- [TASK]: From start to end, print the entire listing below exactly.

>>>>>

(** An invariant of the state that the commands keep and that gives the answers holds
    in every interleaving, and every program that ends has its result. *)
Lemma pool_invariant {A} (I : W -> Prop) (Rs : list (A -> Prop)) w ps w' ps' :
  (forall X (c : Cmd X) w w' x, I w -> P X c -> react X c w w' x -> I w' /\ V X c x) ->
  I w -> Forall2 abides Rs ps -> rtc pool_step (w, ps) (w', ps') ->
  I w' /\ Forall2 abides Rs ps'.
Proof.
  intros HI Hw Hps Hrun. remember (w, ps) as s eqn:Es. remember (w', ps') as s' eqn:Es'.
  revert w ps w' ps' Es Es' Hw Hps. induction Hrun as [s|s1 s2 s3 Hstep _ IH]; intros w ps w' ps' -> E Hw Hps.
  - by injection E as <- <-.
  - inversion Hstep as [before after X c k ? w2 x Hr Eq1 Eq2]; subst.
    apply Forall2_app_inv_r in Hps as (R1 & R2 & H1 & H2 & ->).
    apply Forall2_cons_inv_r in H2 as (R & R3 & [Hc Hk] & H3 & ->).
    destruct (HI X c w w2 x Hw Hc Hr) as [Hw2 Hx]. eapply IH; [done|done|done|].
    apply Forall2_app; [done|]. constructor; [by apply Hk|done].
Qed.

End pool.
Definition SUSPICIOUS_KEYWORDS : list string :=
  ["login"; "signin"; "verify"; "secure"; "account"; "update"; "banking"; "password"; "wallet"; "confirm"; "support";
   "paypal"; "appleid"; "microsoft"]%string.

Definition looks_like_ipv4 (host : string) : bool :=
  let parts := split_on "." host in
  if Nat.eqb (length parts) 4
  then forallb (fun p => match parse_uint 255 p with Some _ => true | None => false end) parts
  else false.

Definition lexical_signals {LM : Libm} (domain : string) : LexicalSignals :=
  let d := to_ascii_lowercase (trim domain) in
  let host := default d (head (split_on "/" d)) in
  let host := default host (head (split_on ":" host)) in
  let left_label := default host (head (split_on "." host)) in
  {| lx_domain_len := str_len host; lx_hyphen_count := count_bytes (Ascii.eqb "-") host;
     lx_digit_count := count_bytes is_ascii_digit host; lx_subdomain_depth := count_bytes (Ascii.eqb ".") host;
     lx_entropy := byte_entropy left_label;
     lx_suspicious_keyword := existsb (fun kw => str_contains host kw || str_contains left_label kw) SUSPICIOUS_KEYWORDS;
     lx_is_ip_hostname := looks_like_ipv4 host |}.

(** What each signal adds, in order. *)
Definition lexical_adds (lx : LexicalSignals) (path_hits request_count : N) : list (bool * f64) :=
  let hyphen_ratio := ratio (lx_hyphen_count lx) (lx_domain_len lx) in
  let digit_ratio := ratio (lx_digit_count lx) (lx_domain_len lx) in
  let path_ratio := ratio path_hits request_count in
  [((30 <? lx_domain_len lx)%N, dec 12 (-2)); ((3 <=? lx_subdomain_depth lx)%N, dec 18 (-2));
   (flt (dec 8 (-2)) hyphen_ratio, dec 14 (-2)); (flt (dec 15 (-2)) digit_ratio, dec 12 (-2));
   (flt (dec 35 (-1)) (lx_entropy lx), dec 16 (-2)); (lx_suspicious_keyword lx, dec 22 (-2));
   (lx_is_ip_hostname lx, dec 28 (-2)); (flt (dec 3 (-1)) path_ratio, dec 15 (-2))].
Definition record_detailed_metrics (sv : ProxyService) : prog bool := sampled (metrics_sample_rate (sv_perf sv)).
Definition should_emit_kafka_event (sv : ProxyService) : prog bool := sampled (kafka_sample_rate (sv_perf sv)).

Definition send_cache_event (sv : ProxyService) (e : CacheEvent) : prog unit :=
  emit ← should_emit_kafka_event sv;
  if emit : bool then call (CDispatch e) else mret tt.

(** ** The context of a request *)

Record ReqCtx := {
  cx_method : string;
  cx_url : string;
  cx_client_ip : string;
  cx_user_id : option string;
  cx_username : option string;
  cx_user_agent : option string;
  cx_categories : list string;
  cx_threat_sources : list string;
  cx_start : N;
  cx_detailed : bool;
}.

Definition elapsed_ms (cx : ReqCtx) (now : N) : N := ((now - cx_start cx) / 1000000)%N.

(** An event of the request; the fields most events leave empty are filled by the
    callers that set them. *)
Definition base_event (cx : ReqCtx) (now : N) (event_id key cache_status : string) (status size : N)
    (headers : gmap string string) (domain : string) (corr : SessionCorrelation)
    (redirect_url content_type : option string) (decision : option AclDecision) (source : string)
    : CacheEvent := {|
  ev_url := cx_url cx; ev_method := cx_method cx; ev_status := status; ev_cache_key := key;
  ev_cache_status := cache_status; ev_timestamp := as_secs now; ev_headers := headers;
  ev_user_id := cx_user_id cx; ev_username := cx_username cx; ev_client_ip := cx_client_ip cx;
  ev_domain := domain; ev_response_size := size; ev_request_duration_ms := elapsed_ms cx now;
  ev_content_type := content_type; ev_user_agent := cx_user_agent cx; ev_categories := cx_categories cx;
  ev_threat_sources := cx_threat_sources cx;
  ev_acl_action := (fun d => match d_action d with Allow => "allow" | Deny => "deny" | Redirect => "redirect" end)
                   <$> decision;
  ev_acl_rule_id := decision ≫= d_rule_id; ev_acl_reason := d_reason <$> decision;
  ev_session_id := co_session_id corr; ev_parent_event_id := co_parent_event_id corr;
  ev_redirect_url := redirect_url; ev_dlp_violation := None; ev_casb_alert := None;
  ev_decision_source := Some source; ev_bypass_reason := None; ev_event_id := event_id;
|}.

<<<<<

- [THE ANSWER]:
(** An invariant of the state that the commands keep and that gives the answers holds
    in every interleaving, and every program that ends has its result. *)
Lemma pool_invariant {A} (I : W -> Prop) (Rs : list (A -> Prop)) w ps w' ps' :
  (forall X (c : Cmd X) w w' x, I w -> P X c -> react X c w w' x -> I w' /\ V X c x) ->
  I w -> Forall2 abides Rs ps -> rtc pool_step (w, ps) (w', ps') ->
  I w' /\ Forall2 abides Rs ps'.
Proof.
  intros HI Hw Hps Hrun. remember (w, ps) as s eqn:Es. remember (w', ps') as s' eqn:Es'.
  revert w ps w' ps' Es Es' Hw Hps. induction Hrun as [s|s1 s2 s3 Hstep _ IH]; intros w ps w' ps' -> E Hw Hps.
  - by injection E as <- <-.
  - inversion Hstep as [before after X c k ? w2 x Hr Eq1 Eq2]; subst.
    apply Forall2_app_inv_r in Hps as (R1 & R2 & H1 & H2 & ->).
    apply Forall2_cons_inv_r in H2 as (R & R3 & [Hc Hk] & H3 & ->).
    destruct (HI X c w w2 x Hw Hc Hr) as [Hw2 Hx]. eapply IH; [done|done|done|].
    apply Forall2_app; [done|]. constructor; [by apply Hk|done].
Qed.

End pool.
Definition SUSPICIOUS_KEYWORDS : list string :=
  ["login"; "signin"; "verify"; "secure"; "account"; "update"; "banking"; "password"; "wallet"; "confirm"; "support";
   "paypal"; "appleid"; "microsoft"]%string.

Definition looks_like_ipv4 (host : string) : bool :=
  let parts := split_on "." host in
  if Nat.eqb (length parts) 4
  then forallb (fun p => match parse_uint 255 p with Some _ => true | None => false end) parts
  else false.

Definition lexical_signals {LM : Libm} (domain : string) : LexicalSignals :=
  let d := to_ascii_lowercase (trim domain) in
  let host := default d (head (split_on "/" d)) in
  let host := default host (head (split_on ":" host)) in
  let left_label := default host (head (split_on "." host)) in
  {| lx_domain_len := str_len host; lx_hyphen_count := count_bytes (Ascii.eqb "-") host;
     lx_digit_count := count_bytes is_ascii_digit host; lx_subdomain_depth := count_bytes (Ascii.eqb ".") host;
     lx_entropy := byte_entropy left_label;
     lx_suspicious_keyword := existsb (fun kw => str_contains host kw || str_contains left_label kw) SUSPICIOUS_KEYWORDS;
     lx_is_ip_hostname := looks_like_ipv4 host |}.

(** What each signal adds, in order. *)
Definition lexical_adds (lx : LexicalSignals) (path_hits request_count : N) : list (bool * f64) :=
  let hyphen_ratio := ratio (lx_hyphen_count lx) (lx_domain_len lx) in
  let digit_ratio := ratio (lx_digit_count lx) (lx_domain_len lx) in
  let path_ratio := ratio path_hits request_count in
  [((30 <? lx_domain_len lx)%N, dec 12 (-2)); ((3 <=? lx_subdomain_depth lx)%N, dec 18 (-2));
   (flt (dec 8 (-2)) hyphen_ratio, dec 14 (-2)); (flt (dec 15 (-2)) digit_ratio, dec 12 (-2));
   (flt (dec 35 (-1)) (lx_entropy lx), dec 16 (-2)); (lx_suspicious_keyword lx, dec 22 (-2));
   (lx_is_ip_hostname lx, dec 28 (-2)); (flt (dec 3 (-1)) path_ratio, dec 15 (-2))].
Definition record_detailed_metrics (sv : ProxyService) : prog bool := sampled (metrics_sample_rate (sv_perf sv)).
Definition should_emit_kafka_event (sv : ProxyService) : prog bool := sampled (kafka_sample_rate (sv_perf sv)).

Definition send_cache_event (sv : ProxyService) (e : CacheEvent) : prog unit :=
  emit ← should_emit_kafka_event sv;
  if emit : bool then call (CDispatch e) else mret tt.

(** ** The context of a request *)

Record ReqCtx := {
  cx_method : string;
  cx_url : string;
  cx_client_ip : string;
  cx_user_id : option string;
  cx_username : option string;
  cx_user_agent : option string;
  cx_categories : list string;
  cx_threat_sources : list string;
  cx_start : N;
  cx_detailed : bool;
}.

Definition elapsed_ms (cx : ReqCtx) (now : N) : N := ((now - cx_start cx) / 1000000)%N.

(** An event of the request; the fields most events leave empty are filled by the
    callers that set them. *)
Definition base_event (cx : ReqCtx) (now : N) (event_id key cache_status : string) (status size : N)
    (headers : gmap string string) (domain : string) (corr : SessionCorrelation)
    (redirect_url content_type : option string) (decision : option AclDecision) (source : string)
    : CacheEvent := {|
  ev_url := cx_url cx; ev_method := cx_method cx; ev_status := status; ev_cache_key := key;
  ev_cache_status := cache_status; ev_timestamp := as_secs now; ev_headers := headers;
  ev_user_id := cx_user_id cx; ev_username := cx_username cx; ev_client_ip := cx_client_ip cx;
  ev_domain := domain; ev_response_size := size; ev_request_duration_ms := elapsed_ms cx now;
  ev_content_type := content_type; ev_user_agent := cx_user_agent cx; ev_categories := cx_categories cx;
  ev_threat_sources := cx_threat_sources cx;
  ev_acl_action := (fun d => match d_action d with Allow => "allow" | Deny => "deny" | Redirect => "redirect" end)
                   <$> decision;
  ev_acl_rule_id := decision ≫= d_rule_id; ev_acl_reason := d_reason <$> decision;
  ev_session_id := co_session_id corr; ev_parent_event_id := co_parent_event_id corr;
  ev_redirect_url := redirect_url; ev_dlp_violation := None; ev_casb_alert := None;
  ev_decision_source := Some source; ev_bypass_reason := None; ev_event_id := event_id;
|}.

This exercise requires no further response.